## Stored data entries
◆ ◆ ◆ ◆
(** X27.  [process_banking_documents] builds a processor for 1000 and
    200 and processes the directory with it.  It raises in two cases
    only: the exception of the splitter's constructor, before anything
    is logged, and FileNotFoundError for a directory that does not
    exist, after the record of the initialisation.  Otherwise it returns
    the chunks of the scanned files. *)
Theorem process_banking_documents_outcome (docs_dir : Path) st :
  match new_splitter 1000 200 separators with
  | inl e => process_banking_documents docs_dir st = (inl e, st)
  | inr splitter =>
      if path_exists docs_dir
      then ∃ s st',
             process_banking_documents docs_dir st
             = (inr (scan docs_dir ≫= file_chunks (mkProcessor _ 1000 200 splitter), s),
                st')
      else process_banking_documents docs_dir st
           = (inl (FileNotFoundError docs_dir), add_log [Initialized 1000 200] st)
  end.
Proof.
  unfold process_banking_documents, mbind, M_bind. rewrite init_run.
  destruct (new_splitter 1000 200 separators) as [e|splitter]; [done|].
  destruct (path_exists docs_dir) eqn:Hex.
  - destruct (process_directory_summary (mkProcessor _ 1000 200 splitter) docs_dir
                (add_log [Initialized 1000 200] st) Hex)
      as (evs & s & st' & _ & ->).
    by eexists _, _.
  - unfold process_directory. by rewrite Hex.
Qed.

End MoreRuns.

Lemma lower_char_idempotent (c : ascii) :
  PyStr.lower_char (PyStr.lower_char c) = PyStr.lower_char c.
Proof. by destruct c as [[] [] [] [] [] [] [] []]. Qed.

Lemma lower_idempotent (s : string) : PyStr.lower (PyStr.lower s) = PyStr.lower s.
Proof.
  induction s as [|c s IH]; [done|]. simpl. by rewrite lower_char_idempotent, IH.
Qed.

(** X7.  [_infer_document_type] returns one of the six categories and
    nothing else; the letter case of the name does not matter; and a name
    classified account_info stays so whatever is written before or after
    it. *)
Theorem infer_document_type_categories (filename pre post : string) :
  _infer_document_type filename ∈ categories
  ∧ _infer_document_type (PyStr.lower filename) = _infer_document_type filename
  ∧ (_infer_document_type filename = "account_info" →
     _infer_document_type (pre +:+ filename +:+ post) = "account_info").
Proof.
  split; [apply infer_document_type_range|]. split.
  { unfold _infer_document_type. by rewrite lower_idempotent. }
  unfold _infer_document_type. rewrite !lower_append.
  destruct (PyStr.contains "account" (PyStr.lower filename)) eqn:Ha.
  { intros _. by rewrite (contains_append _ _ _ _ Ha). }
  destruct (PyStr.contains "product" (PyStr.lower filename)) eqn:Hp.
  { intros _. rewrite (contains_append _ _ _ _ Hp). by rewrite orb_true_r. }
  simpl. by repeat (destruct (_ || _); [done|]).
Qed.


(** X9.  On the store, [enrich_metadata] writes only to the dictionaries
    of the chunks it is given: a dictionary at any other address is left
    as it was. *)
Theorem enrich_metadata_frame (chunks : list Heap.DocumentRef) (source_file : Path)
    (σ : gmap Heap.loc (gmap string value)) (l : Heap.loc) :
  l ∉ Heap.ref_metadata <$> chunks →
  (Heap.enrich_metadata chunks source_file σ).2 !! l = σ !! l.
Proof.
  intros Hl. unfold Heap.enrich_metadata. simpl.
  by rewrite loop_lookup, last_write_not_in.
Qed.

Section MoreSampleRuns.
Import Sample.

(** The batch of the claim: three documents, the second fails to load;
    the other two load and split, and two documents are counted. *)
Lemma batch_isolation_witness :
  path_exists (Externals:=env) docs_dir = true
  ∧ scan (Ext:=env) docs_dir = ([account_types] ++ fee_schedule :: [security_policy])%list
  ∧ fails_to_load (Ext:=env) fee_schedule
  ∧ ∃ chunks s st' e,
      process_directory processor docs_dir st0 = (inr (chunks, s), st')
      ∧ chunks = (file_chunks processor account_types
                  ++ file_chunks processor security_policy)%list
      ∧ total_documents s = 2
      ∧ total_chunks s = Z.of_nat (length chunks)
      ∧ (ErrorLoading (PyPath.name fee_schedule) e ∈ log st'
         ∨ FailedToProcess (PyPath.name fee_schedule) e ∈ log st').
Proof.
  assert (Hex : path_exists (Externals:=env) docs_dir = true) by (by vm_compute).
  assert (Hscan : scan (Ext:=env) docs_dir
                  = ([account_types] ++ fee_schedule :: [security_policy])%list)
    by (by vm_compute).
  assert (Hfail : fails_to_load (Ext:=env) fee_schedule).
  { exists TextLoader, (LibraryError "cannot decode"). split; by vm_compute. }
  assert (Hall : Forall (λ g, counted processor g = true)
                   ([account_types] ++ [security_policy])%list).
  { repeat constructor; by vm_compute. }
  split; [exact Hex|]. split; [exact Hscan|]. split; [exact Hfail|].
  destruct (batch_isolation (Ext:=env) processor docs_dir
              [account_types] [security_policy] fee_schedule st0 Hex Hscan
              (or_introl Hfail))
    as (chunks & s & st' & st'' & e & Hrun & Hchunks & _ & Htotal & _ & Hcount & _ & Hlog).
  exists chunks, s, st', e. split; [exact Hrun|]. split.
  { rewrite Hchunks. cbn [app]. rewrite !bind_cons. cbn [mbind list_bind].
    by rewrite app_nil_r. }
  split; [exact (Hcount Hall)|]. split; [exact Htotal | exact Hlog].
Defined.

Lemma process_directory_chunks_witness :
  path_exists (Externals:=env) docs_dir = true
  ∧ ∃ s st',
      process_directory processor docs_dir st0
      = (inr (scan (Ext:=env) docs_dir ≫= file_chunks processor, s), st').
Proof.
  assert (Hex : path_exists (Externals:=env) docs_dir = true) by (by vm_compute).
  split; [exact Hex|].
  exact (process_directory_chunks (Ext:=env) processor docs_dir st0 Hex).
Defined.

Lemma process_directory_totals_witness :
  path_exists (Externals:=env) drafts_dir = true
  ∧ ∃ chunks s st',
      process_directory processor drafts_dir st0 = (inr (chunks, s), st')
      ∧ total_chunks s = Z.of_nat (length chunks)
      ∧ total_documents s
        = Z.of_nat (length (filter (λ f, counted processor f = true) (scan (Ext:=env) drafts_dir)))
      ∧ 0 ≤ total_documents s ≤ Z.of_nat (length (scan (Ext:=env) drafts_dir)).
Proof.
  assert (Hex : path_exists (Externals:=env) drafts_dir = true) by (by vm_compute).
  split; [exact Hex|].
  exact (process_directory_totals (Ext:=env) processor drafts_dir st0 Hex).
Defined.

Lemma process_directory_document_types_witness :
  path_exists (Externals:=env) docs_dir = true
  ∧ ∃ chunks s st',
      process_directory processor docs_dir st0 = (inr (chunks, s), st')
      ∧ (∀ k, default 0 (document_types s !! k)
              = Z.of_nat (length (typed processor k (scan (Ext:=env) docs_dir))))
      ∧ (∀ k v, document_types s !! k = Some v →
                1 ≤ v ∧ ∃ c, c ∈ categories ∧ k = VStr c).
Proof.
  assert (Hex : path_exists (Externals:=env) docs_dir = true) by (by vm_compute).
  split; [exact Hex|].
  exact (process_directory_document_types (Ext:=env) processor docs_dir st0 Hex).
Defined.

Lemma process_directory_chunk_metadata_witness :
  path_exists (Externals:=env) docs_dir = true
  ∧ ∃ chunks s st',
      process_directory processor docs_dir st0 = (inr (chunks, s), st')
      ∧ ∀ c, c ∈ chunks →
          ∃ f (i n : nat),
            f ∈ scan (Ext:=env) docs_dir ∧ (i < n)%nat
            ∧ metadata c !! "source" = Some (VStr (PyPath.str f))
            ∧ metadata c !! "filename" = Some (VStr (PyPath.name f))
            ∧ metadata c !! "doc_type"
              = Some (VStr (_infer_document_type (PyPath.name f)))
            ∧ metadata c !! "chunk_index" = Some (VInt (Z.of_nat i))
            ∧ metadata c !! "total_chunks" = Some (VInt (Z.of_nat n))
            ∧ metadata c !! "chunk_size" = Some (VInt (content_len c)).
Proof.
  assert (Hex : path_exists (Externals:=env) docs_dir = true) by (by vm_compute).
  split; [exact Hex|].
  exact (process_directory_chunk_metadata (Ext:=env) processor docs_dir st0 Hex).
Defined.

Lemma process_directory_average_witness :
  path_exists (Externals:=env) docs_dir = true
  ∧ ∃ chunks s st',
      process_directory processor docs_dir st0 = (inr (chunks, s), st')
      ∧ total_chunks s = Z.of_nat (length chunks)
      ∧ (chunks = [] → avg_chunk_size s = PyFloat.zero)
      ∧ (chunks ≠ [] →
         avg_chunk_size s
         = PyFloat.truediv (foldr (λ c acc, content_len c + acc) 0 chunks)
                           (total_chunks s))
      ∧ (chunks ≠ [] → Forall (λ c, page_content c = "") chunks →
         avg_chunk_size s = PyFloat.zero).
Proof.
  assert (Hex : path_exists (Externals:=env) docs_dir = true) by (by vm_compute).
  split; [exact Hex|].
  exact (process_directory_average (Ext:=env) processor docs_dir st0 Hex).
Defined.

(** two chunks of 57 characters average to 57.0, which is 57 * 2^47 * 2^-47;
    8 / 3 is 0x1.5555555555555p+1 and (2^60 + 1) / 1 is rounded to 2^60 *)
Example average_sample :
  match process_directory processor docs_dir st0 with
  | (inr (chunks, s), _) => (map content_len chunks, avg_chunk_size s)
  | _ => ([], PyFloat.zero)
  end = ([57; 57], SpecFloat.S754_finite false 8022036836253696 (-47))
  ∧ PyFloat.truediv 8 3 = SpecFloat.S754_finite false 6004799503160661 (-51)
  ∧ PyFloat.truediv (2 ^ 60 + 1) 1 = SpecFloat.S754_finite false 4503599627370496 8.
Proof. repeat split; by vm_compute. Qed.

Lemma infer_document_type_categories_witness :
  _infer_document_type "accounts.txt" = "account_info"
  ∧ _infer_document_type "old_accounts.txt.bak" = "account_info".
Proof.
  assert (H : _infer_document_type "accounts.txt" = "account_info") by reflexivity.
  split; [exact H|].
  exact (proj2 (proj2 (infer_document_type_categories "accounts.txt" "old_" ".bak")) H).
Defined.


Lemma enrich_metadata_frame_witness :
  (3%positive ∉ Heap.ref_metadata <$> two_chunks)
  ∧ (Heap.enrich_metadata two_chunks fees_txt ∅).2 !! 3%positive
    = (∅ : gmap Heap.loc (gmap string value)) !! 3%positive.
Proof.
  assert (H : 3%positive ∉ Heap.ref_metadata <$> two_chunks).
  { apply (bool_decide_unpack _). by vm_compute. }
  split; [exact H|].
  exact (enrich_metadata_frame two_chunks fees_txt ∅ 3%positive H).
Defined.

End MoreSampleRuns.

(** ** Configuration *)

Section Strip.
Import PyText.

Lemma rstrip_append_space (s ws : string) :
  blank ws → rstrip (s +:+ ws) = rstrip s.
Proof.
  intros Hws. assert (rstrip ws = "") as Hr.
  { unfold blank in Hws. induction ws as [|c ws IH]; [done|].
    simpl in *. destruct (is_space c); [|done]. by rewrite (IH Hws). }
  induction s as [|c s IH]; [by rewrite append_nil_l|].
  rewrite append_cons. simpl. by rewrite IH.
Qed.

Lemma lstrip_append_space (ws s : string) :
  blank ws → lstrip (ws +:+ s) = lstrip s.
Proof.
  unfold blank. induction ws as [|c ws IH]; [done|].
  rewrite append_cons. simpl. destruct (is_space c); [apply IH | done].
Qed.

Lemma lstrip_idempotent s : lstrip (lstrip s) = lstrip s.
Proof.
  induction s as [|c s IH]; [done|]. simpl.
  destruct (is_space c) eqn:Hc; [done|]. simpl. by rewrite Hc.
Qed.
◆ ◆ ◆ ◆
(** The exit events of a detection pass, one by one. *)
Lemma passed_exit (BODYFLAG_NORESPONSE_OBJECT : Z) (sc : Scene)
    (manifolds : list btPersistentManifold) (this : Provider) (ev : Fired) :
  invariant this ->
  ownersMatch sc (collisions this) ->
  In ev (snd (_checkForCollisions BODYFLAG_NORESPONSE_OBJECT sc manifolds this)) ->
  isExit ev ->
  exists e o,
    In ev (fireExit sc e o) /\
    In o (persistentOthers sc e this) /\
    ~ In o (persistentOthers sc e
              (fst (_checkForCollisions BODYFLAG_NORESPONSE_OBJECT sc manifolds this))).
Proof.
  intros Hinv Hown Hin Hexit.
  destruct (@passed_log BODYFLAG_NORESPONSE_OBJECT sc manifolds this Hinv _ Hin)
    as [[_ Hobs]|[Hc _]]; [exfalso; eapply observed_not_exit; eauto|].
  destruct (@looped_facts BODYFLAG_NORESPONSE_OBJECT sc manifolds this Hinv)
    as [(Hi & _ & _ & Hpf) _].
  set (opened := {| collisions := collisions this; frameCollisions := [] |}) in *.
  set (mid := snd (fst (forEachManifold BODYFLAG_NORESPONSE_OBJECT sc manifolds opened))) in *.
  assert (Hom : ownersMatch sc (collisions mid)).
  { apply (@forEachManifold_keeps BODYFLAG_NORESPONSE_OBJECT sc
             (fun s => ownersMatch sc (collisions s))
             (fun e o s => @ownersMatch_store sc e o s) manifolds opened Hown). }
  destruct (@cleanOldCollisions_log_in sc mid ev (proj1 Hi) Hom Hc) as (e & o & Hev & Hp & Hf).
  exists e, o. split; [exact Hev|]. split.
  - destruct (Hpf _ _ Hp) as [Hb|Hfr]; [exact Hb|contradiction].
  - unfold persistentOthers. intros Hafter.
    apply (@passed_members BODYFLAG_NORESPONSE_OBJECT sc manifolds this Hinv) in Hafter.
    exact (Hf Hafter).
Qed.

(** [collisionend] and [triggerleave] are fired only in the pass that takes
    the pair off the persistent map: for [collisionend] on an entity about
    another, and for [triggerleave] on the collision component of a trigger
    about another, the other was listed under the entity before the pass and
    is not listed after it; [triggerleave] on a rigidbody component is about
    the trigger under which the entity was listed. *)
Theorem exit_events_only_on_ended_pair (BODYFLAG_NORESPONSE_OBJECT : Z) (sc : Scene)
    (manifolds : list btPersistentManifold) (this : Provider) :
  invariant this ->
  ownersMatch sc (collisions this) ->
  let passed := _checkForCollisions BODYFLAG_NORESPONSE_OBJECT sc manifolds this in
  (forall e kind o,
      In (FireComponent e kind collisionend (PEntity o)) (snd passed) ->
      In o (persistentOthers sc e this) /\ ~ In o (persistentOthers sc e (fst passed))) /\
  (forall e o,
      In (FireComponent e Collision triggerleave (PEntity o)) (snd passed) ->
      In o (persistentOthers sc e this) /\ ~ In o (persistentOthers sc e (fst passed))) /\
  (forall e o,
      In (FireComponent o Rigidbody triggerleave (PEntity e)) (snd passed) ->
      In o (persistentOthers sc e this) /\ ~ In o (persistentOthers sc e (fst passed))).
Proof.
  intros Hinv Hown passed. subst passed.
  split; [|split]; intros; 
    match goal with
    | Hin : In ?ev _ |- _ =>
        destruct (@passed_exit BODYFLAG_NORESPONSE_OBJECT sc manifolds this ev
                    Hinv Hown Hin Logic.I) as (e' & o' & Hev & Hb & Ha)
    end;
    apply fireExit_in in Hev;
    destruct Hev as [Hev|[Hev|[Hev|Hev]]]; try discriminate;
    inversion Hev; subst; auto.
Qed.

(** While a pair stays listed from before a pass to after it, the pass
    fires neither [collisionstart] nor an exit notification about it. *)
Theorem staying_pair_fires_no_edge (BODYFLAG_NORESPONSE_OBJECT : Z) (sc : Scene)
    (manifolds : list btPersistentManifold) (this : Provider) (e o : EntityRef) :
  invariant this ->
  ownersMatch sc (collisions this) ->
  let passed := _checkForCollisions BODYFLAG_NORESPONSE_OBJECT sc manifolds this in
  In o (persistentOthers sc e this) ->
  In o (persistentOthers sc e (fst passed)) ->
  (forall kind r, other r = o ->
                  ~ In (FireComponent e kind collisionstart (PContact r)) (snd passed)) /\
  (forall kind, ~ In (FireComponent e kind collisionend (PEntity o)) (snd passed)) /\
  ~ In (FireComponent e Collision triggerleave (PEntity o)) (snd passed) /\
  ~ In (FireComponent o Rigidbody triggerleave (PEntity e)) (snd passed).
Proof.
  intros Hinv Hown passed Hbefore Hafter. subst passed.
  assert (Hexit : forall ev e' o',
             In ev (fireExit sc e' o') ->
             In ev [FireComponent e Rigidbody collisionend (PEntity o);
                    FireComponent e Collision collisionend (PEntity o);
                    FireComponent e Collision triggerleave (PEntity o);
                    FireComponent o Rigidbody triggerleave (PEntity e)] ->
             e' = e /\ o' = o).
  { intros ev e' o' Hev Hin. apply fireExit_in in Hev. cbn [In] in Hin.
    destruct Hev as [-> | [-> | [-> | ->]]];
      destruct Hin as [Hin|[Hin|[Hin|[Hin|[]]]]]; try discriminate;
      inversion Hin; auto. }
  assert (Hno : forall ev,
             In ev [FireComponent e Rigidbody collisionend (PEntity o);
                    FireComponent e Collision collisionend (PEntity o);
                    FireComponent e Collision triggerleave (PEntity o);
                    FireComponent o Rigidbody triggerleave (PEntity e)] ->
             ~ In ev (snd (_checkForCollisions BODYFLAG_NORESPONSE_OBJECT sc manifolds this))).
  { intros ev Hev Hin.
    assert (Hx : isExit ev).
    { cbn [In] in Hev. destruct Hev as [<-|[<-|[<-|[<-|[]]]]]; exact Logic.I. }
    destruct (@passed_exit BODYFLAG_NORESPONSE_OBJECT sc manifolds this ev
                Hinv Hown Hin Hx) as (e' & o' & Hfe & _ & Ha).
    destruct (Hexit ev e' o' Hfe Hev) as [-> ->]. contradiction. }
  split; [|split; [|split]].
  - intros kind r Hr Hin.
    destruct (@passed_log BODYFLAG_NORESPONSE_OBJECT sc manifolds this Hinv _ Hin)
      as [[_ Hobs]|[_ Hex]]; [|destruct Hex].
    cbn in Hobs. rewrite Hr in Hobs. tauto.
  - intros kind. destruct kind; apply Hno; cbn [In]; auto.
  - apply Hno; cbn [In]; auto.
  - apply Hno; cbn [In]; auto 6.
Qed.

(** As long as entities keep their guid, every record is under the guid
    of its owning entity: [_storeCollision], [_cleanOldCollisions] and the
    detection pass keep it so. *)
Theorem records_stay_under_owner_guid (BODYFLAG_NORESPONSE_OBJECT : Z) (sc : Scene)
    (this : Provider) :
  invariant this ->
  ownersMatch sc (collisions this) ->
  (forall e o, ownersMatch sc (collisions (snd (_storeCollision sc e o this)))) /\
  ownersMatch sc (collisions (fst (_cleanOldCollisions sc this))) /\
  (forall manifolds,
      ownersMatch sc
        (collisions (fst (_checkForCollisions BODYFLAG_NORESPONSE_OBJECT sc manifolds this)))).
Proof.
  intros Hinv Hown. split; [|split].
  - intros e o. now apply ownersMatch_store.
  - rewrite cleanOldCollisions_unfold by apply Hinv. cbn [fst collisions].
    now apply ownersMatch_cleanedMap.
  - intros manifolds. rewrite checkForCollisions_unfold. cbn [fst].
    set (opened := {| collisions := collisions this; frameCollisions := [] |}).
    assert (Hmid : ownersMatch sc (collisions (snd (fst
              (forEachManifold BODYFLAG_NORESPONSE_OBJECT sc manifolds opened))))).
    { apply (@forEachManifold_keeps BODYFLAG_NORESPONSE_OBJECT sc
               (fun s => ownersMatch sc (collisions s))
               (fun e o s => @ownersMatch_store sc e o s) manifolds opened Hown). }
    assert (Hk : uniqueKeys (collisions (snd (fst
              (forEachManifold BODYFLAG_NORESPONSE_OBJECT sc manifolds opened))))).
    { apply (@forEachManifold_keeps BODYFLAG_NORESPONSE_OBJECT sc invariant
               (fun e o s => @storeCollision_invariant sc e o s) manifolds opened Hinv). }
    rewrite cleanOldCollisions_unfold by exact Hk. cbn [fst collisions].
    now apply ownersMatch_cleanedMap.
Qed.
◆ ◆ ◆ ◆
## WHAT IS REQUIRED
From the data, pick out every line that includes "gmap".

## SOLUTION TO THIS EXERCISE
    (σ : gmap Heap.loc (gmap string value)) (l : Heap.loc) :
    = (∅ : gmap Heap.loc (gmap string value)) !! 3%positive.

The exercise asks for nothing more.